(* ===== verification/Timestamps.v ===== *)
(** * The texts of times (pkg/storage/sqlite_time.go, sqlite.go;
    scripts/migrate-timestamps.go)

    The database keeps times as texts and compares them as texts.  This file has the
    calendar, [Time.Format] and [time.Parse] for the layouts of the storage, the texts
    the class [TimeText] of QueryStore.v stands for, the parser of the texts read back,
    and what the comparisons of the statements mean for the times.  The offset and the
    name of the local zone are functions of the instant, as in the zone database. *)

From Stdlib Require Import Ascii.
From S2P Require Import Prelude GoStrings GoStrconv GoTime Sql Migrations QueryStore QueryReads.
From stdpp Require Import sorting options.
Local Open Scope Z_scope.

(** ** The calendar *)

Record Date := MkDate { d_year : Z; d_month : Z; d_day : Z }.

Definition leap (y : Z) : bool := (y mod 4 =? 0) && (negb (y mod 100 =? 0) || (y mod 400 =? 0)).

Definition daysIn (m y : Z) : Z :=
  if m =? 2 then if leap y then 29 else 28
  else if (m =? 4) || (m =? 6) || (m =? 9) || (m =? 11) then 30 else 31.

Definition valid_date (d : Date) : Prop := 1 <= d_month d <= 12 /\ 1 <= d_day d <= daysIn (d_month d) (d_year d).

(** The years begin in March, so that a leap day is the last of its year. *)
Definition march_year (d : Date) : Z := if d_month d <=? 2 then d_year d - 1 else d_year d.
Definition march_month (m : Z) : Z := if m <=? 2 then m + 9 else m - 3.

(** Days before a year, and before a day of it. *)
Definition year_days (y : Z) : Z := 365 * y + y / 4 - y / 100 + y / 400.
Definition doy_of (m d : Z) : Z := (153 * march_month m + 2) / 5 + d - 1.

Definition month_day (doy : Z) : Z * Z :=
  let mp := (5 * doy + 2) / 153 in (if mp <? 10 then mp + 3 else mp - 9, doy - (153 * mp + 2) / 5 + 1).

(** The year of a day of an era, 400 years that are 146097 days. *)
Definition era_year (doe : Z) : Z := (doe - doe / 1460 + doe / 36524 - doe / 146096) / 365.

(** Days from the first of January 1970. *)
Definition days_of (d : Date) : Z := year_days (march_year d) + doy_of (d_month d) (d_day d) - 719468.

Definition date_of (n : Z) : Date :=
  let z := n + 719468 in
  let doe := z mod 146097 in
  let yoe := era_year doe in
  let '(m, d) := month_day (doe - year_days yoe) in
  MkDate (yoe + 400 * (z / 146097) + (if m <=? 2 then 1 else 0)) m d.

(** ** Layouts *)

(** The pieces of a layout, by the reference time: 2006, 01, 02, 15, 04, 05,
    .999999999, Z07:00, -07:00, -0700, MST. *)
Inductive Elem := Year | Month | Day | Hour | Minute | Second | Frac | IsoZone | ColonZone | NumZone | Abbrev | Lit (c : ascii).

Definition date_layout : list Elem := [Year; Lit "-"; Month; Lit "-"; Day].
Definition clock_layout : list Elem := [Hour; Lit ":"; Minute; Lit ":"; Second].
Definition RFC3339Nano : list Elem := date_layout ++ [Lit "T"] ++ clock_layout ++ [Frac; IsoZone].
Definition RFC3339 : list Elem := date_layout ++ [Lit "T"] ++ clock_layout ++ [IsoZone].
Definition plain_layout : list Elem := date_layout ++ [Lit " "] ++ clock_layout.
Definition string_layout : list Elem := plain_layout ++ [Frac; Lit " "; NumZone; Lit " "; Abbrev].

(** A time with its zone. *)
Record Zoned := MkZoned { z_ns : Z; z_off : Z; z_abbr : gostring }.

Definition second_ns : Z := 1000000000.
Definition local_sec (z : Zoned) : Z := z_ns z / second_ns + z_off z.
Definition local_day (z : Zoned) : Z := local_sec z / 86400.

(** [appendInt]: at least so many digits. *)
Fixpoint low_digits (width : nat) (n : Z) : gostring :=
  match width with O => [] | S w => low_digits w (n / 10) ++ [digit (n mod 10)] end.

Definition pad (width : nat) (n : Z) : gostring :=
  (if n <? 0 then ["-"%char] else []) ++
  (if Z.abs n <? 10 ^ Z.of_nat width then low_digits width (Z.abs n) else Utoa (Z.abs n)).

(** The digits of a fraction, up to the last that is not zero. *)
Fixpoint frac_digits (k : nat) (n : Z) : gostring :=
  match k with
  | O => []
  | S k' => if n =? 0 then [] else digit (n / 10 ^ Z.of_nat k') :: frac_digits k' (n mod 10 ^ Z.of_nat k')
  end.

Definition frac_text (n : Z) : gostring := match frac_digits 9 n with [] => [] | ds => dot :: ds end.

Definition zone_text (colon : gostring) (off : Z) : gostring :=
  let m := Z.quot off 60 in
  (if m <? 0 then "-"%char else "+"%char) :: pad 2 (Z.abs m / 60) ++ colon ++ pad 2 (Z.abs m mod 60).

Definition format_elem (z : Zoned) (e : Elem) : gostring :=
  let d := date_of (local_day z) in
  let sod := local_sec z mod 86400 in
  match e with
  | Year => pad 4 (d_year d) | Month => pad 2 (d_month d) | Day => pad 2 (d_day d)
  | Hour => pad 2 (sod / 3600) | Minute => pad 2 (sod mod 3600 / 60) | Second => pad 2 (sod mod 60)
  | Frac => frac_text (z_ns z mod second_ns)
  | IsoZone => if z_off z =? 0 then str "Z" else zone_text [":"%char] (z_off z)
  | ColonZone => zone_text [":"%char] (z_off z)
  | NumZone => zone_text [] (z_off z)
  | Abbrev => match z_abbr z with [] => zone_text [] (z_off z) | a => a end
  | Lit c => [c]
  end.

Definition Format (layout : list Elem) (z : Zoned) : gostring := concat (map (format_elem z) layout).

(** [Time.String]; [mono]: the reading of the monotonic clock, when there is one. *)
Definition Time_String (z : Zoned) (mono : option gostring) : gostring :=
  Format string_layout z ++ match mono with Some m => str " m=" ++ m | None => [] end.

(** ** Parsing *)

Definition getnum (s : gostring) (fixed : bool) : option (Z * gostring) :=
  match s with
  | a :: s1 =>
      if is_digit a then
        match s1 with
        | b :: s2 => if is_digit b then Some (10 * (code a - 48) + (code b - 48), s2) else if fixed then None else Some (code a - 48, s1)
        | [] => if fixed then None else Some (code a - 48, [])
        end
      else None
  | [] => None
  end.

Fixpoint take_digits (s : gostring) : gostring * gostring :=
  match s with
  | c :: s' => if is_digit c then let '(ds, r) := take_digits s' in (c :: ds, r) else ([], s)
  | [] => ([], [])
  end.

(** [parseNanoseconds]: the first nine digits. *)
Definition frac_value (ds : gostring) : Z :=
  let ds := take 9 ds in default 0 (value_of ds 0) * 10 ^ (9 - Z.of_nat (length ds)).

Definition comma_or_period (c : ascii) : bool := bool_decide (c = dot) || bool_decide (c = ","%char).

(** A fraction at the start, if there is one. *)
Definition fraction (s : gostring) : option (Z * gostring) :=
  match s with
  | c :: (d :: _) as s' => if comma_or_period c && is_digit d then let '(ds, r) := take_digits (tl s) in Some (frac_value ds, r) else None
  | _ => None
  end.

Fixpoint cutspace (s : gostring) : gostring :=
  match s with c :: s' => if bool_decide (c = " "%char) then cutspace s' else s | [] => [] end.

Definition parseSignedOffset (s : gostring) : nat :=
  match s with
  | c :: r =>
      if bool_decide (c = "+"%char) || bool_decide (c = "-"%char) then
        match leadingInt r 0 with
        | Some (x, rem) => if (length rem =? length r)%nat || (23 <? x) then 0%nat else (length s - length rem)%nat
        | None => 0%nat
        end
      else 0%nat
  | [] => 0%nat
  end.

Definition is_upper (c : ascii) : bool := (65 <=? code c) && (code c <=? 90).

Fixpoint upper_run (fuel : nat) (s : gostring) : nat :=
  match fuel, s with
  | S fuel', c :: s' => if is_upper c then S (upper_run fuel' s') else 0%nat
  | _, _ => 0%nat
  end.

(** The length of the abbreviation at the start. *)
Definition parseTimeZone (s : gostring) : option nat :=
  if (length s <? 3)%nat then None
  else if bytes_eqb (take 4 s) (str "ChST") || bytes_eqb (take 4 s) (str "MeST") then Some 4%nat
  else if bytes_eqb (take 3 s) (str "GMT") then Some (3 + parseSignedOffset (drop 3 s))%nat
  else if bytes_eqb (take 1 s) (str "+") || bytes_eqb (take 1 s) (str "-") then
    match parseSignedOffset s with O => None | n => Some n end
  else match upper_run 6 s with
       | 5%nat => if bytes_eqb (take 1 (drop 4 s)) (str "T") then Some 5%nat else None
       | 4%nat => if bytes_eqb (take 1 (drop 3 s)) (str "T") || bytes_eqb (take 4 s) (str "WITA") then Some 4%nat else None
       | 3%nat => Some 3%nat
       | _ => None
       end.

(** What has been read; [f_utc]: the zone is UTC by its letter or name. *)
Record Fields := MkFields {
  f_year : Z; f_month : Z; f_day : Z; f_hour : Z; f_min : Z; f_sec : Z; f_nsec : Z; f_off : option Z; f_utc : bool }.

Definition no_fields : Fields := MkFields 0 1 1 0 0 0 0 None false.

Definition set_nsec (n : Z) (f : Fields) : Fields :=
  MkFields (f_year f) (f_month f) (f_day f) (f_hour f) (f_min f) (f_sec f) n (f_off f) (f_utc f).
Definition set_zone (o : option Z) (u : bool) (f : Fields) : Fields :=
  MkFields (f_year f) (f_month f) (f_day f) (f_hour f) (f_min f) (f_sec f) (f_nsec f) o u.

(** The hours and minutes of an offset. *)
Definition offset_at (width : nat) (s : gostring) : option (Z * gostring) :=
  match s with
  | sign :: r =>
      if (length s <? width)%nat then None
      else
        '(hr, _) ← getnum (take 2 r) true;
        '(mm, _) ← getnum (drop (width - 3) (take (width - 1) r)) true;
        if (24 <? hr) || (60 <? mm) then None
        else
          let off := (hr * 60 + mm) * 60 in
          if bool_decide (sign = "+"%char) then Some (off, drop width s)
          else if bool_decide (sign = "-"%char) then Some (- off, drop width s)
          else None
  | [] => None
  end.

Definition colon_offset (s : gostring) : option (Z * gostring) :=
  if bool_decide (s !! 3%nat = Some ":"%char) then offset_at 6 s else None.

(** The layout is looked at for a fraction to come. *)
Fixpoint frac_next (rest : list Elem) : bool :=
  match rest with Lit _ :: rest' => frac_next rest' | Frac :: _ => true | _ => false end.

Definition parse_elem (e : Elem) (rest : list Elem) (f : Fields) (s : gostring) : option (Fields * gostring) :=
  let '(MkFields y mo d h mi sec ns off utc) := f in
  match e with
  | Year =>
      let t := take 4 s in
      if (length t =? 4)%nat && forallb is_digit t then v ← value_of t 0; Some (MkFields v mo d h mi sec ns off utc, drop 4 s) else None
  | Month => '(v, r) ← getnum s true; if (v <=? 0) || (12 <? v) then None else Some (MkFields y v d h mi sec ns off utc, r)
  | Day => '(v, r) ← getnum s true; Some (MkFields y mo v h mi sec ns off utc, r)
  | Hour => '(v, r) ← getnum s false; if 24 <=? v then None else Some (MkFields y mo d v mi sec ns off utc, r)
  | Minute => '(v, r) ← getnum s true; if 60 <=? v then None else Some (MkFields y mo d h v sec ns off utc, r)
  | Second =>
      '(v, r) ← getnum s true;
      if 60 <=? v then None
      else let f' := MkFields y mo d h mi v ns off utc in
           match fraction r with
           | Some (n, r') => if frac_next rest then Some (f', r) else Some (set_nsec n f', r')
           | None => Some (f', r)
           end
  | Frac => match fraction s with Some (n, r) => Some (set_nsec n f, r) | None => Some (f, s) end
  | IsoZone =>
      match s with
      | c :: r => if bool_decide (c = "Z"%char) then Some (set_zone off true f, r)
                  else '(o, r') ← colon_offset s; Some (set_zone (Some o) utc f, r')
      | [] => None
      end
  | ColonZone => '(o, r) ← colon_offset s; Some (set_zone (Some o) utc f, r)
  | NumZone => '(o, r) ← offset_at 5 s; Some (set_zone (Some o) utc f, r)
  | Abbrev => if bytes_eqb (take 3 s) (str "UTC") then Some (set_zone off true f, drop 3 s)
              else n ← parseTimeZone s; Some (f, drop n s)
  | Lit c => match s with
             | x :: r => if bool_decide (x = c) then Some (f, if bool_decide (c = " "%char) then cutspace s else r) else None
             | [] => if bool_decide (c = " "%char) then Some (f, []) else None
             end
  end.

*DESCRIPTION OF THE TASK*.
Copy the lines above exactly, beginning at the line that has "Fixpoint frac_next (rest" and stopping after the line that has "r) ← offset_at", and omit the rest.

*REPLY*.
Fixpoint frac_next (rest : list Elem) : bool :=
  match rest with Lit _ :: rest' => frac_next rest' | Frac :: _ => true | _ => false end.

Definition parse_elem (e : Elem) (rest : list Elem) (f : Fields) (s : gostring) : option (Fields * gostring) :=
  let '(MkFields y mo d h mi sec ns off utc) := f in
  match e with
  | Year =>
      let t := take 4 s in
      if (length t =? 4)%nat && forallb is_digit t then v ← value_of t 0; Some (MkFields v mo d h mi sec ns off utc, drop 4 s) else None
  | Month => '(v, r) ← getnum s true; if (v <=? 0) || (12 <? v) then None else Some (MkFields y v d h mi sec ns off utc, r)
  | Day => '(v, r) ← getnum s true; Some (MkFields y mo v h mi sec ns off utc, r)
  | Hour => '(v, r) ← getnum s false; if 24 <=? v then None else Some (MkFields y mo d v mi sec ns off utc, r)
  | Minute => '(v, r) ← getnum s true; if 60 <=? v then None else Some (MkFields y mo d h v sec ns off utc, r)
  | Second =>
      '(v, r) ← getnum s true;
      if 60 <=? v then None
      else let f' := MkFields y mo d h mi v ns off utc in
           match fraction r with
           | Some (n, r') => if frac_next rest then Some (f', r) else Some (set_nsec n f', r')
           | None => Some (f', r)
           end
  | Frac => match fraction s with Some (n, r) => Some (set_nsec n f, r) | None => Some (f, s) end
  | IsoZone =>
      match s with
      | c :: r => if bool_decide (c = "Z"%char) then Some (set_zone off true f, r)
                  else '(o, r') ← colon_offset s; Some (set_zone (Some o) utc f, r')
      | [] => None
      end
  | ColonZone => '(o, r) ← colon_offset s; Some (set_zone (Some o) utc f, r)
  | NumZone => '(o, r) ← offset_at 5 s; Some (set_zone (Some o) utc f, r)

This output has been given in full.